-------- Records for processing

(** The SSH agents ask for nothing but keyrings, and serve each agent under its name. *)
Lemma ssh_sources_spec agents (c c' : client W) asked r :
  ssh_sources agents c = (c', asked, r) →
  Forall (λ q, ∃ keys, q = StartKeyring keys) asked ∧ (∀ served, r = Ok served → served.*1 = agents.*1).
Proof using Type.
  revert c c' asked r. induction agents as [|[id source] agents IH]; intros c c' asked r; cbn [ssh_sources].
  { intros [= <- <- <-]. split; [done|]. by intros served [= <-]. }
  set (first := match source with HostAgent => _ | AgentSocket path => _ | AgentKeys key_files => _ end).
  assert (∀ c c' asked r, first c = (c', asked, r) → Forall (λ q, ∃ keys, q = StartKeyring keys) asked) as Hfirst.
  { intros d d' asked' r'. unfold first. destruct source as [|path|keys]; [intros [= <- <- <-]; done..|].
    unfold act_bind, ask_any. destruct (keyring_start (cl_world d) keys) as [w started]. cbn.
    intros [= <- <- <-]. repeat constructor. by exists keys. }
  intros Hrun%act_bind_run. destruct Hrun as [(e & He & ->)|(c1 & asked1 & served & asked2 & Ha1 & Ha2 & ->)].
  { split; [by eapply Hfirst|done]. }
  apply Hfirst in Ha1. apply act_bind_run in Ha2 as [(e & He & ->)|(c2 & asked3 & rest & asked4 & Ha3 & Ha4 & ->)].
  - apply IH in He as [He _]. split; [by apply Forall_app|done].
  - apply IH in Ha3 as [Ha3 Hrest]. injection Ha4 as <- <- <-. split; [by rewrite app_nil_r; apply Forall_app|].
    intros ? [= <-]. cbn. by rewrite (Hrest rest).
Qed.
Lemma build_image_classic_outcome spec build_id config_json credentials (c c' : client W) asked r :
  bs_buildkit spec = None → credentials_sent config_json credentials →
  build_image_classic settings spec
    (build_args_with_config_file_proxies read_proxies spec config_json (se_daemon_host settings)) credentials c
    = (c', asked, r) →
  build_outcome spec build_id config_json BuilderV1 asked r.
Proof using Type.
  intros Hnone Hcredentials Hrun. exists []. split; [done|]. split; [done|]. cbn [app].
  apply act_bind_run in Hrun as [(e & He & _)|(c1 & asked1 & w & rest & Hread & Hrun & ->)]; [done|].
  injection Hread as <- <- <-.
  apply act_bind_run in Hrun as [(e & [= <- <- ?] & ->)|(c2 & asked2 & context & rest2 & Hlift & Hrun & ->)]; [by left|].
  apply act_lift_Ok in Hlift as (-> & -> & Hcontext).
  apply act_bind_run in Hrun as [(e & He & _)|(c3 & asked3 & stream & rest3 & Hask & Hrun & ->)].
  { unfold ask_any in He. by destruct (api_build_image _ _). }
  right. unfold ask_any in Hask. set (q := mk_build_request _ _ _ _ _ _ _ _ _ _ _ _ _ _ _) in *.
  exists q, (cl_world c). split_and!.
  - destruct (api_build_image (cl_world c) q). injection Hask as <- <- <-.
    cbn [app]. rewrite requests_cons. cbn [is_post].
    by rewrite (requests_loop _ _ _ _ _ (asks_classic_loop _ _ _ _ _ (is_post_line _)) Hrun).
  - by split_and!; eauto using build_context_tar_spec.
  - intros id ->. destruct (api_build_image (cl_world c) q). injection Hask as <- <- <-.
    apply classic_loop_result in Hrun as [Hall Hid]. split; [done|]. cbn. by destruct (reported_id _).
Qed.
Lemma convert_files_kept root includes target_of is_root ps placed files unplaced :
  targets_from (zip (root :: includes) (targets_of root includes)) target_of →
  convert_files w loaded written_for target_of is_root ps placed = Ok (files, unplaced) →
  NoDup (lf_path <$> ps.*1) →
  (∀ p, p ∈ lf_path <$> ps.*1 →
     default [] (placed !! p) = checks_at loaded p (conversion_checks (lc_config loaded))) →
  cd_source <$> files = lf_path <$> ps.*1 ∧ cd_target <$> files = ps.*2 ∧
  (∀ p, p ∉ lf_path <$> ps.*1 → unplaced !! p = placed !! p) ∧
  match ps, files with
  | [], [] => True
  | (file, _) :: ps, converted :: files =>
      file_kept (zip (root :: includes) (targets_of root includes)) is_root file converted ∧
      Forall2 (file_kept (zip (root :: includes) (targets_of root includes)) false) ps.*1 files
  | _, _ => False
  end.
Proof using clean_laws last_laws tree_laws.
  intros Ht. revert is_root placed files unplaced.
  induction ps as [|[file target] ps IH]; intros is_root placed files unplaced; cbn [convert_files].
  { intros [= <- <-] _ _. done. }
  intros ([document checks] & Hd & H)%result_bind_Ok Hnd Hpl. apply result_bind_Ok in H as (toml & Hr & H).
  apply result_bind_Ok in H as ([files' un] & Hf & [= <- <-]). cbn [fmap list_fmap fst snd] in *.
  apply NoDup_cons in Hnd as [Hnin Hnd]. destruct (IH _ _ _ _ Hf Hnd) as (Hs & Htg & Hun & Hall).
  { intros p Hp. rewrite lookup_delete_ne by (by intros <-). apply Hpl. by right. }
  split_and!.
  - by rewrite Hs.
  - by rewrite Htg.
  - intros p Hp%not_elem_of_cons. rewrite Hun by tauto. apply lookup_delete_ne. intros E. by destruct Hp.
  - eapply converted_document_kept; [exact Ht|exact Hd|exact Hr|]. apply Hpl. by left.
  - destruct ps as [|[file' target'] ps], files' as [|converted files']; try done.
    destruct Hall. by constructor.
Qed.

End kept.

(** *** An example

    A project of a root, a local include of it, and a Git include of a bundle
    that offers a native file. *)

Module Once.
#[local] Existing Instances LexicalClean.lexical_path_clean LexicalClean.lexical_path_clean_laws lexical_path_clean_last.

Definition example_app : Container :=
  mk_container
    None (Some "alpine\$HOME") None None None None None None None
    None (Some [LocalMount (mk_local_mount "./src" "/code" None true)]) None None
    (Some (mk_run_as true (Some "/home/$x"))) None None None None
    None None None None None None None None None
    None None None None None None None None None
    None None None None None None None None None.
Definition read_u32 (n : node) : result N wire_error :=
  match n with
  | NU64 v => let? _ := ensure (v <=? 4294967295)%N InvalidType in Ok v
  | NI64 v => let? _ := ensure ((0 <=? v) && (v <=? 4294967295))%Z InvalidType in Ok (Z.to_N v)
  | _ => Err InvalidType
  end.

Definition additional_user_of (n : node) : result AdditionalUser wire_error :=
  match n with
  | NMap map =>
      let? fields := object_fields additional_user_fields map in
      let? name := required read_string fields "name" in
      let? uid := required read_u32 fields "uid" in
      let? gid := required read_u32 fields "gid" in
      Ok (mk_additional_user name uid gid)
  | _ => Err InvalidType
  end.

Definition additional_user_to (u : AdditionalUser) : node :=
  NMap [("name", NStr (au_name u)); ("uid", NU64 (au_uid u)); ("gid", NU64 (au_gid u))].

(** A field with [serde(default)]. *)
Definition defaulted {A} (read : node → result A wire_error) (fields : gmap string node) (name : string) (value : A)
    : result A wire_error :=
  match fields !! name with Some n => read n | None => Ok value end.

Definition identity_of (n : node) : result Identity wire_error :=
  match n with
  | NMap map =>
      let? fields := object_fields ["home"; "additional_users"] map in
      let? home := required read_string fields "home" in
      let? additional_users := defaulted (read_list additional_user_of) fields "additional_users" [] in
      let? home := checked_expression home in
      Ok (mk_identity home additional_users)
  | _ => Err InvalidType
  end.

----------------

**The problem:**
Print the listing above in its entirety, with every line exact.

**Exercise output:**
(** The SSH agents ask for nothing but keyrings, and serve each agent under its name. *)
Lemma ssh_sources_spec agents (c c' : client W) asked r :
  ssh_sources agents c = (c', asked, r) →
  Forall (λ q, ∃ keys, q = StartKeyring keys) asked ∧ (∀ served, r = Ok served → served.*1 = agents.*1).
Proof using Type.
  revert c c' asked r. induction agents as [|[id source] agents IH]; intros c c' asked r; cbn [ssh_sources].
  { intros [= <- <- <-]. split; [done|]. by intros served [= <-]. }
  set (first := match source with HostAgent => _ | AgentSocket path => _ | AgentKeys key_files => _ end).
  assert (∀ c c' asked r, first c = (c', asked, r) → Forall (λ q, ∃ keys, q = StartKeyring keys) asked) as Hfirst.
  { intros d d' asked' r'. unfold first. destruct source as [|path|keys]; [intros [= <- <- <-]; done..|].
    unfold act_bind, ask_any. destruct (keyring_start (cl_world d) keys) as [w started]. cbn.
    intros [= <- <- <-]. repeat constructor. by exists keys. }
  intros Hrun%act_bind_run. destruct Hrun as [(e & He & ->)|(c1 & asked1 & served & asked2 & Ha1 & Ha2 & ->)].
  { split; [by eapply Hfirst|done]. }
  apply Hfirst in Ha1. apply act_bind_run in Ha2 as [(e & He & ->)|(c2 & asked3 & rest & asked4 & Ha3 & Ha4 & ->)].
  - apply IH in He as [He _]. split; [by apply Forall_app|done].
  - apply IH in Ha3 as [Ha3 Hrest]. injection Ha4 as <- <- <-. split; [by rewrite app_nil_r; apply Forall_app|].
    intros ? [= <-]. cbn. by rewrite (Hrest rest).
Qed.
Lemma build_image_classic_outcome spec build_id config_json credentials (c c' : client W) asked r :
  bs_buildkit spec = None → credentials_sent config_json credentials →
  build_image_classic settings spec
    (build_args_with_config_file_proxies read_proxies spec config_json (se_daemon_host settings)) credentials c
    = (c', asked, r) →
  build_outcome spec build_id config_json BuilderV1 asked r.
Proof using Type.
  intros Hnone Hcredentials Hrun. exists []. split; [done|]. split; [done|]. cbn [app].
  apply act_bind_run in Hrun as [(e & He & _)|(c1 & asked1 & w & rest & Hread & Hrun & ->)]; [done|].
  injection Hread as <- <- <-.
  apply act_bind_run in Hrun as [(e & [= <- <- ?] & ->)|(c2 & asked2 & context & rest2 & Hlift & Hrun & ->)]; [by left|].
  apply act_lift_Ok in Hlift as (-> & -> & Hcontext).
  apply act_bind_run in Hrun as [(e & He & _)|(c3 & asked3 & stream & rest3 & Hask & Hrun & ->)].
  { unfold ask_any in He. by destruct (api_build_image _ _). }
  right. unfold ask_any in Hask. set (q := mk_build_request _ _ _ _ _ _ _ _ _ _ _ _ _ _ _) in *.
  exists q, (cl_world c). split_and!.
  - destruct (api_build_image (cl_world c) q). injection Hask as <- <- <-.
    cbn [app]. rewrite requests_cons. cbn [is_post].
    by rewrite (requests_loop _ _ _ _ _ (asks_classic_loop _ _ _ _ _ (is_post_line _)) Hrun).
  - by split_and!; eauto using build_context_tar_spec.
  - intros id ->. destruct (api_build_image (cl_world c) q). injection Hask as <- <- <-.
    apply classic_loop_result in Hrun as [Hall Hid]. split; [done|]. cbn. by destruct (reported_id _).
Qed.
Lemma convert_files_kept root includes target_of is_root ps placed files unplaced :
  targets_from (zip (root :: includes) (targets_of root includes)) target_of →
  convert_files w loaded written_for target_of is_root ps placed = Ok (files, unplaced) →
  NoDup (lf_path <$> ps.*1) →
  (∀ p, p ∈ lf_path <$> ps.*1 →
     default [] (placed !! p) = checks_at loaded p (conversion_checks (lc_config loaded))) →
  cd_source <$> files = lf_path <$> ps.*1 ∧ cd_target <$> files = ps.*2 ∧
  (∀ p, p ∉ lf_path <$> ps.*1 → unplaced !! p = placed !! p) ∧
  match ps, files with
  | [], [] => True
  | (file, _) :: ps, converted :: files =>
      file_kept (zip (root :: includes) (targets_of root includes)) is_root file converted ∧
      Forall2 (file_kept (zip (root :: includes) (targets_of root includes)) false) ps.*1 files
  | _, _ => False
  end.
Proof using clean_laws last_laws tree_laws.
  intros Ht. revert is_root placed files unplaced.
  induction ps as [|[file target] ps IH]; intros is_root placed files unplaced; cbn [convert_files].
  { intros [= <- <-] _ _. done. }
  intros ([document checks] & Hd & H)%result_bind_Ok Hnd Hpl. apply result_bind_Ok in H as (toml & Hr & H).
  apply result_bind_Ok in H as ([files' un] & Hf & [= <- <-]). cbn [fmap list_fmap fst snd] in *.
  apply NoDup_cons in Hnd as [Hnin Hnd]. destruct (IH _ _ _ _ Hf Hnd) as (Hs & Htg & Hun & Hall).
  { intros p Hp. rewrite lookup_delete_ne by (by intros <-). apply Hpl. by right. }
  split_and!.
  - by rewrite Hs.
  - by rewrite Htg.
  - intros p Hp%not_elem_of_cons. rewrite Hun by tauto. apply lookup_delete_ne. intros E. by destruct Hp.
  - eapply converted_document_kept; [exact Ht|exact Hd|exact Hr|]. apply Hpl. by left.
  - destruct ps as [|[file' target'] ps], files' as [|converted files']; try done.
    destruct Hall. by constructor.
Qed.

End kept.

(** *** An example

    A project of a root, a local include of it, and a Git include of a bundle
    that offers a native file. *)

Module Once.
#[local] Existing Instances LexicalClean.lexical_path_clean LexicalClean.lexical_path_clean_laws lexical_path_clean_last.

Definition example_app : Container :=
  mk_container
    None (Some "alpine\$HOME") None None None None None None None
    None (Some [LocalMount (mk_local_mount "./src" "/code" None true)]) None None
    (Some (mk_run_as true (Some "/home/$x"))) None None None None
    None None None None None None None None None
    None None None None None None None None None
    None None None None None None None None None.
Definition read_u32 (n : node) : result N wire_error :=
  match n with
  | NU64 v => let? _ := ensure (v <=? 4294967295)%N InvalidType in Ok v
  | NI64 v => let? _ := ensure ((0 <=? v) && (v <=? 4294967295))%Z InvalidType in Ok (Z.to_N v)
  | _ => Err InvalidType
  end.

Definition additional_user_of (n : node) : result AdditionalUser wire_error :=
  match n with
  | NMap map =>
      let? fields := object_fields additional_user_fields map in
      let? name := required read_string fields "name" in
      let? uid := required read_u32 fields "uid" in
      let? gid := required read_u32 fields "gid" in
      Ok (mk_additional_user name uid gid)
  | _ => Err InvalidType
  end.

Definition additional_user_to (u : AdditionalUser) : node :=
  NMap [("name", NStr (au_name u)); ("uid", NU64 (au_uid u)); ("gid", NU64 (au_gid u))].

(** A field with [serde(default)]. *)
Definition defaulted {A} (read : node → result A wire_error) (fields : gmap string node) (name : string) (value : A)
    : result A wire_error :=
  match fields !! name with Some n => read n | None => Ok value end.

Definition identity_of (n : node) : result Identity wire_error :=
  match n with
  | NMap map =>
      let? fields := object_fields ["home"; "additional_users"] map in
      let? home := required read_string fields "home" in
      let? additional_users := defaulted (read_list additional_user_of) fields "additional_users" [] in
      let? home := checked_expression home in
      Ok (mk_identity home additional_users)
  | _ => Err InvalidType
  end.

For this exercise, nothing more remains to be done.